Exercise instructions | Give back exactly the first lines of the entries below, through the line with "(** The line".

** Opening Extracted records block **

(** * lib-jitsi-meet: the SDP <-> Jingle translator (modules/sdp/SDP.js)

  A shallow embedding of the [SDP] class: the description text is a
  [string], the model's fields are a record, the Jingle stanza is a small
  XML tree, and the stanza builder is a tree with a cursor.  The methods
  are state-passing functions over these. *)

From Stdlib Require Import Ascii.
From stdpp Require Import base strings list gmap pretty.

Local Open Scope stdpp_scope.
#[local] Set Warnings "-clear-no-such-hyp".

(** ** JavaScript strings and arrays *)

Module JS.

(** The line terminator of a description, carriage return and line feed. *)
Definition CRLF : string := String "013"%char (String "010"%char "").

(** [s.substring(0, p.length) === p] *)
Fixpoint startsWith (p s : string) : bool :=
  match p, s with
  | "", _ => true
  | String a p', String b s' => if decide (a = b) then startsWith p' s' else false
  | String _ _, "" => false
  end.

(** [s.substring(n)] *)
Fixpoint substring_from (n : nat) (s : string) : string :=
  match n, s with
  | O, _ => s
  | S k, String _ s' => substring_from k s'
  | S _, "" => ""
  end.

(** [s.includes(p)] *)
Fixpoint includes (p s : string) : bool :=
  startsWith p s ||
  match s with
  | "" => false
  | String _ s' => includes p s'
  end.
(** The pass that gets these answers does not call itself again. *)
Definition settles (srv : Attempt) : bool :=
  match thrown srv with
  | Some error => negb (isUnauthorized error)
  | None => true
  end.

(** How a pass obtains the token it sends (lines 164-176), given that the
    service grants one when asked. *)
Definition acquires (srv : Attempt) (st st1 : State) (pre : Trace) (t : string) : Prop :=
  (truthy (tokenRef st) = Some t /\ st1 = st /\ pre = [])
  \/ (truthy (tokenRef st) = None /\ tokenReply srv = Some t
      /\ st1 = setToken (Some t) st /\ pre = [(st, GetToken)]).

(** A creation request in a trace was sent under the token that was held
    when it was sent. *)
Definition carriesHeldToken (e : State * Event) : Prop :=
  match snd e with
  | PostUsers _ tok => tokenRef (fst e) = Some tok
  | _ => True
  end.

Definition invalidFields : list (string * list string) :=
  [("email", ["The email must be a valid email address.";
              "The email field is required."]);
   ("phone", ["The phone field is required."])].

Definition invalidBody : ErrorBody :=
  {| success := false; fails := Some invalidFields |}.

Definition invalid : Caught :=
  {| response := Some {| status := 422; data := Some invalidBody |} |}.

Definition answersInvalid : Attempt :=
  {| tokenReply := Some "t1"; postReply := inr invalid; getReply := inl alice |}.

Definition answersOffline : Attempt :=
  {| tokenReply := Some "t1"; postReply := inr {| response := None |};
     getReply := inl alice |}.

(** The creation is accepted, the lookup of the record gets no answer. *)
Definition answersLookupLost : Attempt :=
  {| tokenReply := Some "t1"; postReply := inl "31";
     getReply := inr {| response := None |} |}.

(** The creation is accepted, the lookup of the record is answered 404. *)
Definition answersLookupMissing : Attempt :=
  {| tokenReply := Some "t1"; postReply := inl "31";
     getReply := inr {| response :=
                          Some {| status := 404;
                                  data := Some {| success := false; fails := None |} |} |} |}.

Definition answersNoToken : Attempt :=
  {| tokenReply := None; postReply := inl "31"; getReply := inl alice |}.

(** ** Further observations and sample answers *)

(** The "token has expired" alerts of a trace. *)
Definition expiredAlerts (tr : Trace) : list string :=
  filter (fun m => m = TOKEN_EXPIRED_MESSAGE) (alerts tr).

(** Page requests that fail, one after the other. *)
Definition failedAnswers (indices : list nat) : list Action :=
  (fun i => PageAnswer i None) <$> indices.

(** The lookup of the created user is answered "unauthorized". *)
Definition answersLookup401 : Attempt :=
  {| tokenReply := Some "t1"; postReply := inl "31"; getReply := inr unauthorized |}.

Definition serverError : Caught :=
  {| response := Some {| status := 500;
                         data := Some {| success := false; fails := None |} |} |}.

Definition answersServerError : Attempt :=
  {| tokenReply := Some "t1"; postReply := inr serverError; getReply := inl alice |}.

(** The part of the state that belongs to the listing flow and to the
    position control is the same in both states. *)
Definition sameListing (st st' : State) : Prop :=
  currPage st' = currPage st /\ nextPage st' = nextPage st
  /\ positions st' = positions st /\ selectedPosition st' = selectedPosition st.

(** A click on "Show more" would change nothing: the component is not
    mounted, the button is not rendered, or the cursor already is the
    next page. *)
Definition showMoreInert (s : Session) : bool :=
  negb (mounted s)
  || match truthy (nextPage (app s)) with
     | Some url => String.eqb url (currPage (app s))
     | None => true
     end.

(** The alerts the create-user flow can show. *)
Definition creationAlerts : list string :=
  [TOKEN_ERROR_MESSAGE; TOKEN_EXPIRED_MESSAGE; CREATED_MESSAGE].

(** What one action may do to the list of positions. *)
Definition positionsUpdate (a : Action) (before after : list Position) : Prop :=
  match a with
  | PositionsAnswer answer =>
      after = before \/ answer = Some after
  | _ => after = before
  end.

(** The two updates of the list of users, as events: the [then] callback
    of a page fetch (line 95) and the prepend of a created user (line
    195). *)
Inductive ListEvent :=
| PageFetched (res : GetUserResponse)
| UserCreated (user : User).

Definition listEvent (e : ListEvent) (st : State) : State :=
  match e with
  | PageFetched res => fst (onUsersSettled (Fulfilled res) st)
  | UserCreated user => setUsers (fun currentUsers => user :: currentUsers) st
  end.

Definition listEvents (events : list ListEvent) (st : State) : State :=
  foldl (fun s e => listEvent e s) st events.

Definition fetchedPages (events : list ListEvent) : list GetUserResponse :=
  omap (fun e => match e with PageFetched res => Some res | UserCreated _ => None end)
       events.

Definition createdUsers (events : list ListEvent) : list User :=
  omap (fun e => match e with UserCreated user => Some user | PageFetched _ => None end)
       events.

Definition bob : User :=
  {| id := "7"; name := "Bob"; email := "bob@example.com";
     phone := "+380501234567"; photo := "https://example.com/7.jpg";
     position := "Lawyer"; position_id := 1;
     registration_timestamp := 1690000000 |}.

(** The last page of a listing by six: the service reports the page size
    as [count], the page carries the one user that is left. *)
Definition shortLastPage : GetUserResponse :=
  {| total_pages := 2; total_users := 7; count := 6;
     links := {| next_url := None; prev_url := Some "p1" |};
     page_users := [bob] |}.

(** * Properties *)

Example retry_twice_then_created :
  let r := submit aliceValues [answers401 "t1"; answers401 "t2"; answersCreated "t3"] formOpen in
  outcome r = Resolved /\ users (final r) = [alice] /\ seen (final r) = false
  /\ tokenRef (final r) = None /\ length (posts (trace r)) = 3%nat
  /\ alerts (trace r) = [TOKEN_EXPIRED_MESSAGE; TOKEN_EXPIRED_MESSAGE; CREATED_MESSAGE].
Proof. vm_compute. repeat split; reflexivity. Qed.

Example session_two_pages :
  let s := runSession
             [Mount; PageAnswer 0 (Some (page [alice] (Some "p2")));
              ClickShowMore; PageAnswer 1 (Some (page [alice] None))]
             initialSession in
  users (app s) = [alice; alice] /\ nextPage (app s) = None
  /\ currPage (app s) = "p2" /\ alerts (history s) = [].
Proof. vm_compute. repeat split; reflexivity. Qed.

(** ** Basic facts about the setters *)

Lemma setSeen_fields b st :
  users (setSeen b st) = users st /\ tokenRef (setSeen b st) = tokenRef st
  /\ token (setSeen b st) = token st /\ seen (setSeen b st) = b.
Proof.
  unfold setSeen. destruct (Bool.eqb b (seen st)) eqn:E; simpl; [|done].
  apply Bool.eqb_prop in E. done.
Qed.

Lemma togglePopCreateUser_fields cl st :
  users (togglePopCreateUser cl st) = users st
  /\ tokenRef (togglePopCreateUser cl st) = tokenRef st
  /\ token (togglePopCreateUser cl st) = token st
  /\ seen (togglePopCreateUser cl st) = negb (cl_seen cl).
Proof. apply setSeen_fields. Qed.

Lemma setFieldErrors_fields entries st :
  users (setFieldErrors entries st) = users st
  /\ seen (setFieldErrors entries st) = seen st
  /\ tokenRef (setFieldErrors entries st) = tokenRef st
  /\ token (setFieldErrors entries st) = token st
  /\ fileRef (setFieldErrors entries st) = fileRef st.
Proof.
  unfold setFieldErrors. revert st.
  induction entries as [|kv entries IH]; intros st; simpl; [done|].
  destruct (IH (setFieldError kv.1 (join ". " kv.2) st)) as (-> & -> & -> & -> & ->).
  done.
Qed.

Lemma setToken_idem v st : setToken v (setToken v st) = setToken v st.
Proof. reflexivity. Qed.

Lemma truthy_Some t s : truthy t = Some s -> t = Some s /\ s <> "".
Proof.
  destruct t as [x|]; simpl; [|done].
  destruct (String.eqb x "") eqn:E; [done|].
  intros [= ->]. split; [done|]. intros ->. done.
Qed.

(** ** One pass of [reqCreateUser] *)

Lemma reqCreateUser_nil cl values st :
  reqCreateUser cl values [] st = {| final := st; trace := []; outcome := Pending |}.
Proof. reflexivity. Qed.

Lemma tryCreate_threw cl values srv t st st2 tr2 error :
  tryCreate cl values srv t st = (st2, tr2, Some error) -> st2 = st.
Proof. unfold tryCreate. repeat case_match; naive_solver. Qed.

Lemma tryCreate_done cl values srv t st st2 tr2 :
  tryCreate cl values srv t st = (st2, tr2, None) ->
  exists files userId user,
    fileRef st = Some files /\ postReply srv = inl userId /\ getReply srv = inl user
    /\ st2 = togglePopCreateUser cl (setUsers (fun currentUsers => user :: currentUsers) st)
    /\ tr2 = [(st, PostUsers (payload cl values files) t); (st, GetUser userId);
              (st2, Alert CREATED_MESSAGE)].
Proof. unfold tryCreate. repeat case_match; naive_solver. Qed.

** Closing Extracted records block **

Result |
(** * lib-jitsi-meet: the SDP <-> Jingle translator (modules/sdp/SDP.js)

  A shallow embedding of the [SDP] class: the description text is a
  [string], the model's fields are a record, the Jingle stanza is a small
  XML tree, and the stanza builder is a tree with a cursor.  The methods
  are state-passing functions over these. *)

From Stdlib Require Import Ascii.
From stdpp Require Import base strings list gmap pretty.

Local Open Scope stdpp_scope.
#[local] Set Warnings "-clear-no-such-hyp".

(** ** JavaScript strings and arrays *)

Module JS.

(** The line terminator of a description, carriage return and line feed. *)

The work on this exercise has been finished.